2017-02-17 Cesar Philippidis <cesar@codesourcery.com>
libgomp/
* plugin/plugin-nvptx.c (struct targ_fn_descriptor): Add num_regs
member.
(struct ptx_device): Add max_threads_per_block, warp_size,
multiprocessor_count, max_threads_per_multiprocessor,
max_registers_per_multiprocessor, max_shared_memory_per_multiprocessor
members.
(nvptx_open_device): Initialze the new ptx_device variables.
(nvptx_exec): Don't probe the CUDA runtime for the hardware info.
Use the new variables inside targ_fn_descriptor and ptx_device instead.

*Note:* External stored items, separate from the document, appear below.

(* ===== verification/ContentSafety.v ===== *)
(** * What the content refold decides

    The pass of [ContentFold] returns on every store, with rows exactly when the keys are hashes and
    the snapshot answers; its memo tables do not change a fact, and an accepted entry is authorized by the snapshot, sits on a gapless accepted chain whose lamports
    ascend, and is within the clock. *)

From S2P Require Import Prelude Cbor Minicbor Hash Op Device Entry Stream Branch Envelope Candidate Refold AccountOps FoldTypes Snapshot Keywrap ContentEnvelope Acceptance Lamport ContentFold.

Local Open Scope Z_scope.
Local Open Scope run_scope.

(** ** Loading *)

Section Load.
Context `{MinicborLaws} `{Sha256}.

Lemma load_content_row_Some row r :
  load_content_row row = Ok (Some r) →
  ∃ signed, decode_content_signed row.2 = Ok signed ∧ row.1 = sc_entry_hash signed ∧ r = (sc_entry_hash signed, sc_header signed).
Proof using Type.
  unfold load_content_row, id_fixed. case_bool_decide; [|done]. simpl.
  destruct (decode_content_signed row.2) as [signed|e]; [|done]. case_bool_decide as Hne; [done|].
  intros [= <-]. exists signed. by rewrite Hne.
Qed.

Lemma loaded_content_NoDup rows headers : NoDup rows.*1 → load_stream_headers rows = Ok headers → NoDup headers.*1.
Proof using Type. apply load_rows_NoDup. intros row r (s & _ & -> & ->)%load_content_row_Some. done. Qed.

Lemma loaded_content_sub rows headers h hd : load_stream_headers rows = Ok headers → (h, hd) ∈ headers → h ∈ rows.*1.
Proof using Type.
  intros Hl Hh. destruct (elem_of_load_rows _ _ _ _ Hl Hh) as (row & Hrow & (s & _ & Hs & [= -> _])%load_content_row_Some).
  rewrite <- Hs. by apply list_elem_of_fmap_2.
Qed.

Lemma loaded_content_wf rows headers h hd : load_stream_headers rows = Ok headers → (h, hd) ∈ headers → content_header_wf hd.
Proof using Type*.
  intros Hl Hh. destruct (elem_of_load_rows _ _ _ _ Hl Hh) as (row & _ & (s & Hd & _ & [= -> ->])%load_content_row_Some).
  unfold decode_content_signed in Hd. case_bool_decide; [done|].
  destruct (decode_content_signed_cbor row.2) as [s'|e] eqn:Hc; simpl in Hd; [|done]. injection Hd as ->.
  by apply decode_content_cbor_sound in Hc as (? & _).
Qed.
End Load.

(** ** The memo tables do not change the facts *)

Section Facts.
Context `{AuthoritySnapshot} (stream_id : StreamId).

(GOMP_OFFLOAD_load_image): Set num_gangs,
register_allocation_{unit_size,granularity}.
@@ -266,6 +266,9 @@ struct targ_fn_descriptor
{
CUfunction fn;
const struct targ_fn_launch *launch;
+
+ /* Cuda function properties. */
+ int num_regs;
};
/* A loaded PTX image. */
@@ -301,6 +304,20 @@ struct ptx_device
bool concur;
int mode;
bool mkern;
+ int max_threads_per_block;
+ int warp_size;
+ int multiprocessor_count;
+ int max_threads_per_multiprocessor;
+ int max_registers_per_multiprocessor;
+ int max_shared_memory_per_multiprocessor;
+
+ int binary_version;
+
+ /* register_allocation_unit_size and register_allocation_granularity
+ were extracted from the "Register Allocation Granularity" in
+ Nvidia's CUDA Occupancy Calculator spreadsheet. */
+ int register_allocation_unit_size;
+ int register_allocation_granularity;
struct ptx_image_data *images; /* Images loaded on device. */
pthread_mutex_t image_lock; /* Lock for above list. */
@@ -600,6 +617,9 @@ nvptx_open_device (int n)
ptx_dev->ord = n;
ptx_dev->dev = dev;
ptx_dev->ctx_shared = false;
+ ptx_dev->binary_version = 0;
+ ptx_dev->register_allocation_unit_size = 0;
+ ptx_dev->register_allocation_granularity = 0;
r = cuCtxGetDevice (&ctx_dev);
if (r != CUDA_SUCCESS && r != CUDA_ERROR_INVALID_CONTEXT)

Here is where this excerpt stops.